Among the entries, find each line that includes the string "tables" and list it.

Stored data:
== Segment start ==
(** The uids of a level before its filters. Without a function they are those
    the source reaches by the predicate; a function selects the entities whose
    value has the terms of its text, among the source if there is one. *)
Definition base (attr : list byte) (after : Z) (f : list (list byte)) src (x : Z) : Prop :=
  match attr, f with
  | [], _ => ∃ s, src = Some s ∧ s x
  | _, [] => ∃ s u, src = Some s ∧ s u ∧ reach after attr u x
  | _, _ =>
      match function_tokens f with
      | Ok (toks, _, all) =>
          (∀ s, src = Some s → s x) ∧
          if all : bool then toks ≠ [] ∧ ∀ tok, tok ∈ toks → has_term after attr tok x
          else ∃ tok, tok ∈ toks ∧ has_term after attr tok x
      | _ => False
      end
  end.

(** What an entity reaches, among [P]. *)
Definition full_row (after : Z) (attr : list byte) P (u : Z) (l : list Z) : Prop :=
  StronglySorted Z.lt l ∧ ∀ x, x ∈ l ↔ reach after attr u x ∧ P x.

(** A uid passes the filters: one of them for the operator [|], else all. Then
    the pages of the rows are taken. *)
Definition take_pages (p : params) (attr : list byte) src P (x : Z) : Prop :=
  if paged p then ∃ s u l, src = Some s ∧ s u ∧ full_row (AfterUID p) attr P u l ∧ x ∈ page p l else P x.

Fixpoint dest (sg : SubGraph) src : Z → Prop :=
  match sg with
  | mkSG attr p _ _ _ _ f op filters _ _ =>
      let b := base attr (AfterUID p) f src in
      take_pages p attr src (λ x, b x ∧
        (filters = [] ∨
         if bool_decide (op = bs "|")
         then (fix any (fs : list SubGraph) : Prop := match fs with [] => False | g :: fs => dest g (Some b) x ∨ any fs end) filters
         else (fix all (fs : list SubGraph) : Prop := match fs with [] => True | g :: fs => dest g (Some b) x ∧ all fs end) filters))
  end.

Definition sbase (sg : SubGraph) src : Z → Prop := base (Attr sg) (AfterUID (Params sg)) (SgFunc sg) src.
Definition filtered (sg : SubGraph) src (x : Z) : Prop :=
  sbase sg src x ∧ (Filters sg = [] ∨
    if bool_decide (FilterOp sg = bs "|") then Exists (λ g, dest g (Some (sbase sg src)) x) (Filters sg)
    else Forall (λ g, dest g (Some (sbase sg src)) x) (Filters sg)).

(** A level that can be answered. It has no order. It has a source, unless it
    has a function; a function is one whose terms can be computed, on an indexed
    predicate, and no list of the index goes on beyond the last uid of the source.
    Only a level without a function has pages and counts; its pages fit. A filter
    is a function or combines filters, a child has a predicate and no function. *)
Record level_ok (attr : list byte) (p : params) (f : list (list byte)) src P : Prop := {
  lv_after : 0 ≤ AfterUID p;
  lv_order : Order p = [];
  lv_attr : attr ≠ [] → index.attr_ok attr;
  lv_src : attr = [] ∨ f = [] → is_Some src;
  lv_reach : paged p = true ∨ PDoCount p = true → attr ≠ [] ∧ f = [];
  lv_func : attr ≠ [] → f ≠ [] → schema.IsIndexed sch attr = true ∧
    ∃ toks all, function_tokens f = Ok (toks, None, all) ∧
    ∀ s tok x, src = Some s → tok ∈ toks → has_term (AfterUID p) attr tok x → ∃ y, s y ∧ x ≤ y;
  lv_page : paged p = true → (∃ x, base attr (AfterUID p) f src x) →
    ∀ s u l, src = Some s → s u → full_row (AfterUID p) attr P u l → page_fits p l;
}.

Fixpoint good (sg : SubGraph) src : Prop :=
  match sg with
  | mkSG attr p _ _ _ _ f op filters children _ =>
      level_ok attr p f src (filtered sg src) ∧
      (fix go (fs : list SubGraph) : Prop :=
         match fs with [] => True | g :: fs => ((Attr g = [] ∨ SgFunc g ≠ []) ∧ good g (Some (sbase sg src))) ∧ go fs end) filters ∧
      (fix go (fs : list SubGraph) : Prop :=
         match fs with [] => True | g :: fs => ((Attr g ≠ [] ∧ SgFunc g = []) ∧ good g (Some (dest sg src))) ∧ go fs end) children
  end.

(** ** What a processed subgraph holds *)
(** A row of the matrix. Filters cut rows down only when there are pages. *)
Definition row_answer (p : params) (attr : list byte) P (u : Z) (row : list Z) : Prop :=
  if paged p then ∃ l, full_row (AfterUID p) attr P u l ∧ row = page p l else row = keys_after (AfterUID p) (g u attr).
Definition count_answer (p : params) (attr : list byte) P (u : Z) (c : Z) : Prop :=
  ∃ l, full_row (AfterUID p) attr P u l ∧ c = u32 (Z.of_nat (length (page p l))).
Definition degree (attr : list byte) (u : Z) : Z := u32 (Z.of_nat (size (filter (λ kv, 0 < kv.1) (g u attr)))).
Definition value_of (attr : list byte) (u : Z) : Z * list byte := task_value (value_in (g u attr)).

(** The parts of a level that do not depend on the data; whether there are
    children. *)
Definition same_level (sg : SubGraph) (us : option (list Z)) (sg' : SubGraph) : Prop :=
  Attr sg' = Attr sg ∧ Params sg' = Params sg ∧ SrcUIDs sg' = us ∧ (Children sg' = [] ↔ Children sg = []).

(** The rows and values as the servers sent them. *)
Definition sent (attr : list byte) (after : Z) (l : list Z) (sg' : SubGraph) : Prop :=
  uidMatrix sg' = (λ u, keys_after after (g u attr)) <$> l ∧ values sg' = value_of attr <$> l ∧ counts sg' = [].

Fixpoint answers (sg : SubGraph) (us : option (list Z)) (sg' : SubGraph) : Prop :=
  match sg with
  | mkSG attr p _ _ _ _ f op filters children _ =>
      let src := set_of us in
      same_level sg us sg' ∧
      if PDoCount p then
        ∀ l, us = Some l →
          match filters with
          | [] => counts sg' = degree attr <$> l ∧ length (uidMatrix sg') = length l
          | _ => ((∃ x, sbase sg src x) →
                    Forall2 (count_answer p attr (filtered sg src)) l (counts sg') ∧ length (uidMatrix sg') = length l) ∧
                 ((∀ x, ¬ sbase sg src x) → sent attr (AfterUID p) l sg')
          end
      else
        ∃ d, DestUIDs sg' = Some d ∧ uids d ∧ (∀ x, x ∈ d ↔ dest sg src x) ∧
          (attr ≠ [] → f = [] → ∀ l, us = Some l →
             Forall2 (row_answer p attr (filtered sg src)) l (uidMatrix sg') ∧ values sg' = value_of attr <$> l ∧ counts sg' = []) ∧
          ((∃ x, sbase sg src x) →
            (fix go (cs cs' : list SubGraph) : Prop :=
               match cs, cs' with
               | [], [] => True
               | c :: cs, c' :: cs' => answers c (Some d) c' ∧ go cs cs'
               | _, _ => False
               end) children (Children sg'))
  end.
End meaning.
== Segment end ==
== Segment start ==
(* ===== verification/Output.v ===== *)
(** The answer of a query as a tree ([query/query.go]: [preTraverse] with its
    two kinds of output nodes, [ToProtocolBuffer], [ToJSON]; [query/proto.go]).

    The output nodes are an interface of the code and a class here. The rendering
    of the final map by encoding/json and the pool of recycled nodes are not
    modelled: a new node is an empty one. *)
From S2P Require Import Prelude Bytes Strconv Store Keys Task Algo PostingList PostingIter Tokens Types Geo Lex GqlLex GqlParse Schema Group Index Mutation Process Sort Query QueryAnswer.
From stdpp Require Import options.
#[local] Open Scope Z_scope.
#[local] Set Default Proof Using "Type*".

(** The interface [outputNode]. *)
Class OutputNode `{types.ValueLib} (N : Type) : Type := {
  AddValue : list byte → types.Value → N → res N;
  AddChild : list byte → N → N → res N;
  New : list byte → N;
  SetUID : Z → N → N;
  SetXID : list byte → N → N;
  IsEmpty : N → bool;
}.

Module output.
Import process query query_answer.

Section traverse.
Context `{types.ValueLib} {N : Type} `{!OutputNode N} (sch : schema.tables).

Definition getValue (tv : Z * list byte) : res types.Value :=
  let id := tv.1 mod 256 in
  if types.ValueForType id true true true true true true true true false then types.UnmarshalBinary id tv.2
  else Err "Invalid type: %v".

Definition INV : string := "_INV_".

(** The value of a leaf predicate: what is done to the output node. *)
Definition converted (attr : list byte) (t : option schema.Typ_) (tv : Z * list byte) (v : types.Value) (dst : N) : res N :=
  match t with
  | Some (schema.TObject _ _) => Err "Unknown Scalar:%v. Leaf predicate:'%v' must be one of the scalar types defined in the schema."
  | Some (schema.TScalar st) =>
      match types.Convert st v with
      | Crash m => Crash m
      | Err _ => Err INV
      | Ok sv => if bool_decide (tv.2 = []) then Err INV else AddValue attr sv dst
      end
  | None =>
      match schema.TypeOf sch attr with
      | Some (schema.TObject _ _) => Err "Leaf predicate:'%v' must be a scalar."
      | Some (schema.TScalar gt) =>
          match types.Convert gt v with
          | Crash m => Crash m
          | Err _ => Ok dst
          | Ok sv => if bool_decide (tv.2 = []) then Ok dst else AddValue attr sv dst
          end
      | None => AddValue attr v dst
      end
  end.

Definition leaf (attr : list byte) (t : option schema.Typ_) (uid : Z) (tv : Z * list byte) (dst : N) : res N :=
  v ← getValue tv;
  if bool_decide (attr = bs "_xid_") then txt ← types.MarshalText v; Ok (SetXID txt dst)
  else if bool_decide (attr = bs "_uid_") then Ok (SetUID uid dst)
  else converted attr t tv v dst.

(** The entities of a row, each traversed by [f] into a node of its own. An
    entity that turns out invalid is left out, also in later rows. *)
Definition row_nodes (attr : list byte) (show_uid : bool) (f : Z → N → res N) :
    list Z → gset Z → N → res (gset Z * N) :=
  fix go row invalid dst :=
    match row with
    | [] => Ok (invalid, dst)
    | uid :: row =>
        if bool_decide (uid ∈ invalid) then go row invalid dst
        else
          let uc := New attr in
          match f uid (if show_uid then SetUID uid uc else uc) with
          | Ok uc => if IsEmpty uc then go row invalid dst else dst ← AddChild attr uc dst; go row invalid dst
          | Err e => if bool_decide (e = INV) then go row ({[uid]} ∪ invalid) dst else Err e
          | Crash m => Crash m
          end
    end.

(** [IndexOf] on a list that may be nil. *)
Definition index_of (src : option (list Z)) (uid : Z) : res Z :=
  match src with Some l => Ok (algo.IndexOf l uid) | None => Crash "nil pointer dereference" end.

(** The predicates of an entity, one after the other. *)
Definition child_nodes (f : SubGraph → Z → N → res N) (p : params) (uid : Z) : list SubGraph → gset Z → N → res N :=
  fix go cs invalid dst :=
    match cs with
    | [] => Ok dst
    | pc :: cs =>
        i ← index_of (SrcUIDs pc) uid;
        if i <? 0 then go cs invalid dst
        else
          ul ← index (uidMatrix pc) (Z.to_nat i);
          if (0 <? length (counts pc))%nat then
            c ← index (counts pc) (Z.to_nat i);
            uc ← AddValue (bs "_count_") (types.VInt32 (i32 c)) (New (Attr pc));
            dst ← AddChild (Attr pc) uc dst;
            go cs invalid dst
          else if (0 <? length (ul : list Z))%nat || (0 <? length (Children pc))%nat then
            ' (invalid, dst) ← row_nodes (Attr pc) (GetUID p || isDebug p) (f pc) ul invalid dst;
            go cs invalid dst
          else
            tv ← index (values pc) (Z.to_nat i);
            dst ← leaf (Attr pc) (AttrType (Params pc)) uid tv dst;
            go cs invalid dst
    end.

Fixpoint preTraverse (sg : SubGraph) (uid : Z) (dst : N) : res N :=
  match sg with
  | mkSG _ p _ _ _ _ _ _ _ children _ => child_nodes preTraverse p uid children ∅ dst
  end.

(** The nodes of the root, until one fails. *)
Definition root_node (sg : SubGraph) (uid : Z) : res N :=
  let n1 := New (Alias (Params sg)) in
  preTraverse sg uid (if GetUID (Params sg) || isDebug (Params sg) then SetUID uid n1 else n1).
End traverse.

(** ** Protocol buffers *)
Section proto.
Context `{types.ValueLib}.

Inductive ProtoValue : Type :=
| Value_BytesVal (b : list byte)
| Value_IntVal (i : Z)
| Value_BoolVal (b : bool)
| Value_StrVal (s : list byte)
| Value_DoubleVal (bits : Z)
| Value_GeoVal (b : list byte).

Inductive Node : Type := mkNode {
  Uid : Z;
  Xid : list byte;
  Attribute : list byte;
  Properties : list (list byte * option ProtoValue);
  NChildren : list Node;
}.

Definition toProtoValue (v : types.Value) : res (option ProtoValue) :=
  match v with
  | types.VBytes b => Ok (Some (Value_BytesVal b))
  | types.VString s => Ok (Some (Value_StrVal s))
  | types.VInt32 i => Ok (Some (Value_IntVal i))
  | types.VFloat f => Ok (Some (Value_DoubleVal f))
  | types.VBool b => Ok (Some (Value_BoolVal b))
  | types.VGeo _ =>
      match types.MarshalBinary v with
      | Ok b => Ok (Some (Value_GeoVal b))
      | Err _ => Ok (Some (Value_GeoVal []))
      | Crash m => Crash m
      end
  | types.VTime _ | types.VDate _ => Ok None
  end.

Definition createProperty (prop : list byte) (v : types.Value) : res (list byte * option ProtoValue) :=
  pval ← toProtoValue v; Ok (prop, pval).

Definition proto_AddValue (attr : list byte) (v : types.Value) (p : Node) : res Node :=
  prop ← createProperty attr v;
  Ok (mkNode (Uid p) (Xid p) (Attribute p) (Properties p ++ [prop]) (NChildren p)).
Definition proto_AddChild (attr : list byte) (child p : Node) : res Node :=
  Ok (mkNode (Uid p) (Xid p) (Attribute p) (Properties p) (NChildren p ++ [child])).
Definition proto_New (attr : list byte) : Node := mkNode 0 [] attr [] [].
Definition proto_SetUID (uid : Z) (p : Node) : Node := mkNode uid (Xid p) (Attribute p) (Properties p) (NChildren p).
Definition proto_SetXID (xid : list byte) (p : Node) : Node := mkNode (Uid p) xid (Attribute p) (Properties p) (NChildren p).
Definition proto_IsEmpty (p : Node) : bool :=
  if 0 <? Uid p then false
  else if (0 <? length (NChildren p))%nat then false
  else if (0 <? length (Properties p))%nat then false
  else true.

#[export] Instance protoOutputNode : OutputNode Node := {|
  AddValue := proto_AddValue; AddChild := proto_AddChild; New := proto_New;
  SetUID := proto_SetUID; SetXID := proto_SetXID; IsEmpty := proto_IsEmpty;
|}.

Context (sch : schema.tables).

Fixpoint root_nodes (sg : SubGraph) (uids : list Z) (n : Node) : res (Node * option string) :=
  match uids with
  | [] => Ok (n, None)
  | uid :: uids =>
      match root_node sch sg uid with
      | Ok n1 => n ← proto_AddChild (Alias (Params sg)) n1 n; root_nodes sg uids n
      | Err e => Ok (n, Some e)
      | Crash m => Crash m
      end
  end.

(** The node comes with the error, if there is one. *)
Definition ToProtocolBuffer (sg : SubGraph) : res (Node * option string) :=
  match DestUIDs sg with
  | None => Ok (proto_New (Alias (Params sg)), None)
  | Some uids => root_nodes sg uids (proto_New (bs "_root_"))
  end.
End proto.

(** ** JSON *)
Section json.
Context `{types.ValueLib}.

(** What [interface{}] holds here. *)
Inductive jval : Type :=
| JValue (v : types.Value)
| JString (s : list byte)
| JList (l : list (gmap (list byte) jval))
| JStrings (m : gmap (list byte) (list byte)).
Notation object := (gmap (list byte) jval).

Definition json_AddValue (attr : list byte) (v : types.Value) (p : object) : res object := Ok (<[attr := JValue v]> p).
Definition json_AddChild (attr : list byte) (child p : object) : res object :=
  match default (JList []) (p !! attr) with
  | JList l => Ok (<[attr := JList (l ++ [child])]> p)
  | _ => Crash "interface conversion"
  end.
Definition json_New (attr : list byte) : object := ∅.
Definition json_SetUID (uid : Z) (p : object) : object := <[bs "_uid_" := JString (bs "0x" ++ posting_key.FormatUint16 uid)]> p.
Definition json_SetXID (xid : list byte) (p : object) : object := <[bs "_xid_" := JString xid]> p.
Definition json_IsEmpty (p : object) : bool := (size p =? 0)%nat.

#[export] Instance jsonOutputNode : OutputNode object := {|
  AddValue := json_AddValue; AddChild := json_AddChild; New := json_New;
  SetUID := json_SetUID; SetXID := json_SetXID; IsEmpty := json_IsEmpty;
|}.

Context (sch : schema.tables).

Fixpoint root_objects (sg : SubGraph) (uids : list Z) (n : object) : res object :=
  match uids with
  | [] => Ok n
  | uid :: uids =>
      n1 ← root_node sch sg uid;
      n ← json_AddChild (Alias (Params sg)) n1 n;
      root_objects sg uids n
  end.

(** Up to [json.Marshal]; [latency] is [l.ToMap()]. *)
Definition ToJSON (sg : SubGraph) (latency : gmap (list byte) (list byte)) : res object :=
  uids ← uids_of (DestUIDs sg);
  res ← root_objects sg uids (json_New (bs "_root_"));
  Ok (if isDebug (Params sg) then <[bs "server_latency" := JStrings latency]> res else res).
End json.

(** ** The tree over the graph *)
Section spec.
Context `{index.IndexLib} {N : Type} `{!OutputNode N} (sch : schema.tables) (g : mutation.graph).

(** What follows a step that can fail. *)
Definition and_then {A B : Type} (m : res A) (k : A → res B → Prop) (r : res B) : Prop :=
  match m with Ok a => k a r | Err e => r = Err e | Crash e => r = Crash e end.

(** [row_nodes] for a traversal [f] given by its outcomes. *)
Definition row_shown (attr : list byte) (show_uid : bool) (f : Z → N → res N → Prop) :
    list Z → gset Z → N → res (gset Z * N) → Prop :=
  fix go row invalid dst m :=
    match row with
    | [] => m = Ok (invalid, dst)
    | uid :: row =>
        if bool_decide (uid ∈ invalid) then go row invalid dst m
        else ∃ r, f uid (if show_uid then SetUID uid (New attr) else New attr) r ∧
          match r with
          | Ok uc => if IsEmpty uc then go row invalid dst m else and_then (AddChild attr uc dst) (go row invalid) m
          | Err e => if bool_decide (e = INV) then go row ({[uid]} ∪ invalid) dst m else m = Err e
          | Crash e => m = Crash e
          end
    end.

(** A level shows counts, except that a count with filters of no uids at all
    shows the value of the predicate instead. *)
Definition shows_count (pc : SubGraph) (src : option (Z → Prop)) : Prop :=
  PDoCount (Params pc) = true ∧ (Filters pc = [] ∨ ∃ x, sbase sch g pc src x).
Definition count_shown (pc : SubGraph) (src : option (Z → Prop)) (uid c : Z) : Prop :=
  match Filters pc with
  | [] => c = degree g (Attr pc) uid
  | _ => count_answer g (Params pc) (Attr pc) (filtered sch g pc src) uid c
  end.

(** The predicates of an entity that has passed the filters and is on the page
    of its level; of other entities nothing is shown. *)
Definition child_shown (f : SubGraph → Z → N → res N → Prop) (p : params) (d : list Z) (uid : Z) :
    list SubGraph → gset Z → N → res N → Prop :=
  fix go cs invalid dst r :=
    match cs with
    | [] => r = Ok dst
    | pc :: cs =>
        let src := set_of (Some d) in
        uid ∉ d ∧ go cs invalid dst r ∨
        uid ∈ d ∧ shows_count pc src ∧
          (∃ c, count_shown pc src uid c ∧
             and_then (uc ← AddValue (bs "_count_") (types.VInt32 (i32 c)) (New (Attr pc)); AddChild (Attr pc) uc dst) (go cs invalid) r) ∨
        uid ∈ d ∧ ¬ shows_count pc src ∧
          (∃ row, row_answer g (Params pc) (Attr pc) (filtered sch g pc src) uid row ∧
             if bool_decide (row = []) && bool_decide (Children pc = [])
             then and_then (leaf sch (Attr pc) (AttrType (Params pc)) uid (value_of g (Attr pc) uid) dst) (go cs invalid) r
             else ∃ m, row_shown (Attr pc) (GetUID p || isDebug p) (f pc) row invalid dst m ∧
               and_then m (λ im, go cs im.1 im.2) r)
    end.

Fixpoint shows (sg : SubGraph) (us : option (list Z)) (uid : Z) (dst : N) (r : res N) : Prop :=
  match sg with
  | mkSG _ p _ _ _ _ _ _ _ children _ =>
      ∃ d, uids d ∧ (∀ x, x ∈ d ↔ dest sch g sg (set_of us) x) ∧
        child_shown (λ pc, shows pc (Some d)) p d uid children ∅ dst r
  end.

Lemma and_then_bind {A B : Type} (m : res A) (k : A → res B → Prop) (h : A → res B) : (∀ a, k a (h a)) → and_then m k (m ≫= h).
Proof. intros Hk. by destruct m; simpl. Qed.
== Segment end ==
Answer space:
Context `{types.ValueLib} {N : Type} `{!OutputNode N} (sch : schema.tables).
Context (sch : schema.tables).
Context (sch : schema.tables).
Context `{index.IndexLib} {N : Type} `{!OutputNode N} (sch : schema.tables) (g : mutation.graph).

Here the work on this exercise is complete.